First, some clown next door is tapping on the wall. I’ve been listening to “shave and a haircut” for the last 20 minutes.
Second, on the “totally gossip” front, I think all the people in the apartment complex front office got fired this week. I have no idea if that’s true or not, but it sent a thrill of joy down my spine when I heard. And I wanted to share that with you.
Lest you think I am a heartless guttersnipe, I totally earned it. I would link back to all our escapades, but it’s too much work. Perhaps I’ll create a little sidebar with links to examples of their ridiculous management skills. Later.
Like next week, when I’m officially unemployed and supposed to be packing. Check back.
Anyways, today I got an email back from a potential employer in our soon-to-be-new-town. I must say, I am shocked. Replies (especially to emails) are practically unheard of in this little bubble. And timely replies are magical unicorns.
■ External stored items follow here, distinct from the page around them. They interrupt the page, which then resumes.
(* ===== verification/Http.v ===== *)
(** * HTTP messages and http-parser (for mock_agent.h)

    The text of the requests and responses the client and the mock agent
    exchange, written from RFC 7230 and apart from the code that prints them;
    http-parser for requests, as a parameter; what it is documented to do with
    such texts, as laws; and parsers that obey the laws. *)
From S2P Require Import Prelude Machine Vector CString Net Strategies.

(** ** Definitions *)

(** http-parser for requests: [http_parser_execute] on a parser that has just
    been initialised calls [on_url] with pieces of the URL. *)
Class RequestParser := {
  UF_QUERY : Z;
  http_request_execute {A} (on_url : A -> list ascii -> M (Z * A)) (a : A) (bytes : list ascii) :
    M (Z * A);
}.

(** *** Messages *)

Definition header_field : Type := cstr * cstr.

Definition header_line (h : header_field) : cstr := h.1 ++ lit ": " ++ h.2 ++ crlf.

(** A start line, header fields, and the empty line. *)
Definition message_head (start : cstr) (headers : list header_field) : cstr :=
  start ++ crlf ++ concat (map header_line headers) ++ crlf.

(** A request for a target. The version can be left out, as it was in HTTP/0.9. *)
Definition get_request (target version : cstr) (headers : list header_field) : cstr :=
  message_head (lit "GET " ++ target ++ version) headers.

(** A response that carries JSON, with its length. *)
Definition json_headers (body : cstr) : list header_field :=
  [(lit "Content-Type", lit "application/json");
   (lit "Content-Length", print_dec (lenZ body))].

Definition json_answer (body : cstr) : cstr :=
  message_head (lit "HTTP/1.1 200 OK") (json_headers body) ++ body.

(** Visible characters, but for the one that starts a fragment. *)
Definition url_char (c : ascii) : Prop := 33 <= code c < 127 /\ c <> "#"%char.
Definition token_char (c : ascii) : Prop := isalnum c = true \/ c = "-"%char.
Definition field_char (c : ascii) : Prop := 32 <= code c < 127.

(** A path, and a query that is not empty. *)
Definition url_path (path : cstr) : Prop :=
  Forall url_char path /\ take 1 path = lit "/" /\ "?"%char ∉ path.
Definition url_query (query : cstr) : Prop := Forall url_char query /\ query <> [].

Definition url_target (path query : cstr) : cstr := path ++ lit "?" ++ query.

(** The fields http-parser reads itself: they say where a message ends, or
    change the protocol. *)
Definition framing_fields : list cstr :=
  [lit "content-length"; lit "transfer-encoding"; lit "connection"; lit "proxy-connection";
   lit "upgrade"].

Definition header_ok (h : header_field) : Prop :=
  h.1 <> [] /\ Forall token_char h.1 /\ (map tolower h.1 ∉ framing_fields) /\
  Forall field_char h.2.

Definition HTTP_MAX_HEADER_SIZE : Z := 80 * 1024.

(** A request http-parser accepts, without a body. *)
Record request_ok (path query version : cstr) (headers : list header_field) : Prop := {
  rq_path : url_path path;
  rq_query : url_query query;
  rq_version : version = [] \/ version = lit " HTTP/1.1";
  rq_headers : Forall header_ok headers;
  rq_length : lenZ (get_request (url_target path query) version headers) < HTTP_MAX_HEADER_SIZE;
}.

(** *** What http-parser does *)

Section Pieces.
Context {A : Type} (on_url : A -> list ascii -> M (Z * A)).

Fixpoint run_pieces (a : A) (pieces : list (list ascii)) : M (bool * A) :=
  match pieces with
  | [] => ret (true, a)
  | p :: pieces =>
      ' (r, a) ← on_url a p;
      if r =? 0 then run_pieces a pieces else ret (false, a)
  end.
End Pieces.

(** An accepted request is consumed whole when no callback stops the parser; the
    pieces of the URL make up its target; and the query of a target is found
    behind the question mark. *)
Class RequestParserLaws (parser : UrlParser) (requests : RequestParser) := {
  url_pieces : list ascii -> list (list ascii);
  execute_request {A} (on_url : A -> list ascii -> M (Z * A)) a path query version headers w a' w' :
    request_ok path query version headers ->
    let request := get_request (url_target path query) version headers in
    run_pieces on_url a (url_pieces request) w = Ok (true, a') w' ->
    http_request_execute on_url a request w = Ok (lenZ request, a') w';
  pieces_of_target path query version headers :
    request_ok path query version headers ->
    concat (url_pieces (get_request (url_target path query) version headers))
      = url_target path query;
  parse_target path query :
    url_path path -> url_query query -> lenZ (url_target path query) <= USHRT_MAX ->
    exists parsed, http_parser_parse_url (url_target path query) = (0, parsed) /\
      Z.land (field_set parsed) (2 ^ UF_QUERY) <> 0 /\
      field_data parsed UF_QUERY = (lenZ path + 1, lenZ query);
}.

(** A response with JSON is accepted however it is cut up, its body handed over
    in pieces, and complete with its last byte. *)
Class AnswerLaws (http : HttpParser) {plaws : HttpParserLaws http} :=
  parse_answer body chunks :
    lenZ body <= INT_MAX -> Forall (fun c => c <> []) chunks -> concat chunks = json_answer body ->
    answers http_parser_init chunks body.

(** ** Lemmas *)

Lemma url_char_not_cr c : url_char c -> c <> chr 13 /\ c <> " "%char.
Proof. intros [Hc _]. split; intros ->; vm_compute in Hc; intuition discriminate. Qed.

(** *** Parsers that obey the laws *)

(** The characters before the first one that ends a URL. *)
Fixpoint until (stop : ascii -> bool) (text : list ascii) : list ascii :=
  match text with
  | [] => []
  | c :: text => if stop c then [] else c :: until stop text
  end.

Lemma until_app stop text c rest :
  Forall (fun c => stop c = false) text -> stop c = true -> until stop (text ++ c :: rest) = text.
Proof.
  intros HF Hc. induction HF as [|d text Hd _ IH]; cbn; [by rewrite Hc|]. by rewrite Hd, IH.
Qed.

Definition ends_url (c : ascii) : bool := bool_decide (c = " "%char) || bool_decide (c = chr 13).
Definition is_question (c : ascii) : bool := bool_decide (c = "?"%char).

(** The query starts after the first question mark. *)
Definition sample_target_parser : UrlParser := {|
  UF_HOST := 1; UF_PORT := 2; UF_PATH := 3;
  http_parser_parse_url url :=
    let off := lenZ (until is_question url) + 1 in
    (0, ParsedUrl 24 (fun i => if i =? 4 then (off, lenZ url - off) else (0, off - 1))) |}.

(** Hands the URL of a request over in two pieces. *)
Definition sample_pieces (bytes : list ascii) : list (list ascii) :=
  let url := until ends_url (drop 4 bytes) in [take 5 url; drop 5 url].

Definition sample_requests : RequestParser := {|
  UF_QUERY := 4;
  http_request_execute A on_url a bytes :=
    ' (ok, a) ← run_pieces on_url a (sample_pieces bytes);
    ret (if (ok : bool) then lenZ bytes else 0, a) |}.

Lemma target_chars path query :
  url_path path -> url_query query -> Forall (fun c => ends_url c = false) (url_target path query).
Proof.
  intros (Hp & _) (Hq & _). unfold url_target.
  rewrite !Forall_app. split_and!; [|by repeat constructor|].
  all: eapply Forall_impl; [done|]; intros c [Hc1 Hc2]%url_char_not_cr; unfold ends_url;
    by rewrite !bool_decide_eq_false_2.
Qed.

#[export] Instance sample_requests_laws : RequestParserLaws sample_target_parser sample_requests.
Proof.
  refine {| url_pieces := sample_pieces |}.
  - intros A on_url a path query version headers w a' w' _ request H.
    cbn [http_request_execute sample_requests]. unfold bind. by rewrite H.
  - intros path query version headers [Hp Hq Hv _ _].
    unfold sample_pieces, get_request, message_head.
    assert (exists c rest, drop 4 ((lit "GET " ++ url_target path query ++ version) ++ crlf ++
      concat (map header_line headers) ++ crlf) = url_target path query ++ c :: rest /\
      ends_url c = true) as (c & rest & -> & Hc).
    { rewrite <- !app_assoc. destruct Hv as [-> | ->]; [exists (chr 13)|exists " "%char];
        eexists; (split; [reflexivity|by vm_compute]). }
    rewrite until_app by (done || by apply target_chars). cbn [concat].
    by rewrite app_nil_r, take_drop.
  - intros path query Hp Hq _. eexists. split; [reflexivity|]. split; [done|].
    cbn [field_data]. assert (until is_question (url_target path query) = path) as ->.
    { unfold url_target. apply until_app; [|done]. destruct Hp as (_ & _ & Hno).
      apply Forall_forall. intros c Hc. apply bool_decide_eq_false_2. by intros ->. }
    unfold url_target. rewrite !length_app. cbn [length lit String.list_ascii_of_string].
    f_equal. lia.
Defined.

(** Where the length of a response is. *)
Definition answer_start : cstr :=
  lit "HTTP/1.1 200 OK" ++ crlf ++ lit "Content-Type: application/json" ++ crlf ++
  lit "Content-Length: ".

Lemma json_answer_start body :
  json_answer body = answer_start ++ print_dec (lenZ body) ++ crlf ++ crlf ++ body.
Proof.
  unfold json_answer, message_head, json_headers, answer_start, header_line.
  cbn [map concat fst snd]. by rewrite <- !app_assoc.
Qed.

(** The body of a response, if it is one. *)
Definition answer_body (text : cstr) : cstr :=
  drop 4 (strtol 10 (drop (length answer_start) text)).2.

Lemma scan_answer body rest :
  lenZ body <= INT_MAX ->
  strtol 10 (drop (length answer_start) (json_answer body ++ rest))
  = (lenZ body, crlf ++ crlf ++ body ++ rest).
Proof.
  intros Hb. rewrite json_answer_start, <- !app_assoc, drop_app_length.
  apply strtol_print_dec; [lia|]. by vm_compute.
Qed.

Lemma answer_body_of body : lenZ body <= INT_MAX -> answer_body (json_answer body) = body.
Proof.
  intros Hb. unfold answer_body. rewrite <- (app_nil_r (json_answer body)), scan_answer by done.
  by rewrite app_nil_r.
Qed.

(** No response is the start of another. *)
Lemma json_answer_prefix body body' rest :
  lenZ body <= INT_MAX -> lenZ body' <= INT_MAX -> json_answer body' ++ rest = json_answer body ->
  rest = [].
Proof.
  intros Hb Hb' He. pose proof (scan_answer body' rest Hb') as H1.
  rewrite He, <- (app_nil_r (json_answer body)), scan_answer in H1 by done.
  injection H1 as Hl H1. rewrite app_nil_r in H1. apply (f_equal length) in H1.
  rewrite length_app in H1. apply length_zero_iff_nil. lia.
Qed.

(** Calls back when it has all of a response. *)
Definition answer_events (acc bytes : list ascii) : list http_event :=
  let text := acc ++ bytes in
  if bool_decide (text = json_answer (answer_body text)) && (lenZ (answer_body text) <=? INT_MAX)
  then [headers_complete HTTP_OK; body (answer_body text); message_complete] else [].

Definition sample_answers : HttpParser :=
  {| http_parser := list ascii;
     http_parser_init := [];
     http_parser_execute A cb a acc bytes :=
       ' (ok, a) ← run_callbacks cb a (answer_events acc bytes);
       ret (if (ok : bool) then lenZ bytes else 0, acc ++ bytes, a) |}.

#[export] Instance sample_answers_laws : HttpParserLaws sample_answers.
Proof.
  refine {| parser_events := fun (acc : @http_parser sample_answers) bytes =>
              (answer_events acc bytes, acc ++ bytes : @http_parser sample_answers) |}.
  intros A cb a p bytes w a' w' H. cbn [http_parser_execute sample_answers fst snd] in *.
  unfold bind. by rewrite H.
Defined.

#[export] Instance sample_answers_ok : AnswerLaws sample_answers.
Proof.
  intros text chunks Hl Hne Hcat.
  assert (Hg : forall acc, acc ++ concat chunks = json_answer text -> chunks <> [] ->
    @answers sample_answers _ acc chunks text).
  2: { apply Hg; [done|]. intros ->. by destruct (json_answer text) eqn:E. }
  clear Hcat. induction chunks as [|c chunks IH]; intros acc Hcat Hnil; [done|].
  apply Forall_cons in Hne as [Hc Hne]. cbn [concat] in Hcat.
  destruct chunks as [|d chunks].
  - cbn [concat] in Hcat. rewrite app_nil_r in Hcat.
    assert (He : answer_events acc c = [headers_complete HTTP_OK; body text; message_complete]).
    { unfold answer_events. rewrite Hcat, answer_body_of by done.
      by rewrite bool_decide_true, (proj2 (Z.leb_le _ _)) by done. }
    pose proof (answers_last (plaws := sample_answers_laws) acc c) as H.
    cbn [parser_events sample_answers_laws fst] in H. rewrite He in H.
    unfold events_text in H. cbn [map event_text concat app] in H. rewrite app_nil_r in H. apply H; [|done]. by repeat constructor.
  - assert (He : answer_events acc c = []).
    { unfold answer_events. case_bool_decide as Heq; [|done].
      destruct (lenZ _ <=? INT_MAX) eqn:E; [|done]. apply Z.leb_le in E. cbn [andb].
      rewrite app_assoc, Heq in Hcat. apply json_answer_prefix in Hcat; [|done..].
      apply Forall_cons in Hne as [Hd _]. cbn [concat] in Hcat. by destruct d. }
    pose proof (answers_more (plaws := sample_answers_laws) acc c (d :: chunks) text) as H.
    cbn [parser_events sample_answers_laws fst snd] in H. rewrite He in H.
    apply H; [constructor|done|]. apply IH; [done| |done]. by rewrite <-app_assoc.
Qed.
Then she asked for a resume.
My professional career ended around the same time this blog started. For the last two years I’ve been flitting about, totally mono-lingual, and not all that interested in working for bosses I can’t communicate with. Thus, my employment opportunities have been few and far between.
And, I’ll say it, half-assed.
I like to be a cherished employee. I know I’m abrasive, and difficult, and arrogant. These things make me a challenging employee. But I’m a freaking good worker. I’m amazing, actually, when my bosses trust me. This makes me a valuable employee. And if I work long enough (read: three months) and my bosses let me, I own everything I touch and I make it fabulous.
Or as fabulous as possible. Which, corporately, generally translates to “pretty good.”
But like I said (and you’ve read), I’ve been phoning it in. I’ve dabbled. (Don’t get the wrong idea. I’m my father’s child. My definition of “phoning it in” is not working 60+ hours a week.) But my spotty Mexas employment makes for a fizzle of a resume.
On the bright side (one exists) I’ve been calling up my creative writing skills.
Q: How does one explain several gaping employment holes over a two year period?
A: Blog a lot in the two years, then use resulting story-telling props to write a killer cover letter.
What’s to become of me? I’ll tell you what. Fame, fortune, and glory. Thanks entirely to blog land and my husband, who supports my entire life AND proofreads my blog entries for me. You’re the man, GI Joe!